[Stored dataset items]
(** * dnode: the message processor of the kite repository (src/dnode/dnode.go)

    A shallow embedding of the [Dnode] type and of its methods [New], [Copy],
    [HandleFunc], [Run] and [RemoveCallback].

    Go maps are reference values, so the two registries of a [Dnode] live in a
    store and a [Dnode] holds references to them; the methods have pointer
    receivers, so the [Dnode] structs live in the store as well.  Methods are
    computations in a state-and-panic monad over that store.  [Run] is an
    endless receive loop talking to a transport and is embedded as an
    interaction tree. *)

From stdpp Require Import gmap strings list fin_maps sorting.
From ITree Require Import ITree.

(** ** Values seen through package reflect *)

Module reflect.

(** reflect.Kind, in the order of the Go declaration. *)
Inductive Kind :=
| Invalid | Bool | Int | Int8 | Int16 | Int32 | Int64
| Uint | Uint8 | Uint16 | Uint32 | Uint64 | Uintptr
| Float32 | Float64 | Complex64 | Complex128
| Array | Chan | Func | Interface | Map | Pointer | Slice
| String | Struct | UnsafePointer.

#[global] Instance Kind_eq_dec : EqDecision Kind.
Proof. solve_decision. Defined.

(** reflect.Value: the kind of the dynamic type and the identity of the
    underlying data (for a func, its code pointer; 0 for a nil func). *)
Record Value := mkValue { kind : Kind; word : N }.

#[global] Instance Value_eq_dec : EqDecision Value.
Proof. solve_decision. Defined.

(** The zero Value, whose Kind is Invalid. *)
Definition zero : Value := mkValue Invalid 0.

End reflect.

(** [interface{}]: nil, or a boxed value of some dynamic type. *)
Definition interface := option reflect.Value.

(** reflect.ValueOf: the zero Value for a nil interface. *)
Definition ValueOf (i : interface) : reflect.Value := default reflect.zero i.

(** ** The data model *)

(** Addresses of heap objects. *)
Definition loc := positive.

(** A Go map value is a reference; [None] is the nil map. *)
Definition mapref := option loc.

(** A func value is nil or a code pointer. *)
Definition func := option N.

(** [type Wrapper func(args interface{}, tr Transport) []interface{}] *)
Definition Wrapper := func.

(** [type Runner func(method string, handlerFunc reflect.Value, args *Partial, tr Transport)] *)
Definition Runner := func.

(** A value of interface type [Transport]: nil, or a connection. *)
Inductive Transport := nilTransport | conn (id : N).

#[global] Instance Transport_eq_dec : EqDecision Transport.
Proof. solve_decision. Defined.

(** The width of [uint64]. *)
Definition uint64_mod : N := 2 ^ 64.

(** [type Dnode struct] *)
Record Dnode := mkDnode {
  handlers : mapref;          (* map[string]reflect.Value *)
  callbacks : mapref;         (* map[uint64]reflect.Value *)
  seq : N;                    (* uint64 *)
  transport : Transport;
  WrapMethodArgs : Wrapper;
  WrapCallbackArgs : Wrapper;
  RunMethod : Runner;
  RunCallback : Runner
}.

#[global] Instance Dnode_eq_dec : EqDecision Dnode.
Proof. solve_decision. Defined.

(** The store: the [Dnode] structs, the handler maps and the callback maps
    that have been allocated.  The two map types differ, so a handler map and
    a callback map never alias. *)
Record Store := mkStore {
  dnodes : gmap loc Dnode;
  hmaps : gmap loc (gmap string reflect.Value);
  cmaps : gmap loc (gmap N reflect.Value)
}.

Exercise goal:
Give back, exactly as written, the stretch from the line with "(** A func value is nil or a code pointer. *)" through the line with "#[global] Instance Transport_eq_dec", and no other lines from the records above.

Response to this exercise:
(** A func value is nil or a code pointer. *)
Definition func := option N.

(** [type Wrapper func(args interface{}, tr Transport) []interface{}] *)
Definition Wrapper := func.

(** [type Runner func(method string, handlerFunc reflect.Value, args *Partial, tr Transport)] *)
Definition Runner := func.

(** A value of interface type [Transport]: nil, or a connection. *)
Inductive Transport := nilTransport | conn (id : N).

#[global] Instance Transport_eq_dec : EqDecision Transport.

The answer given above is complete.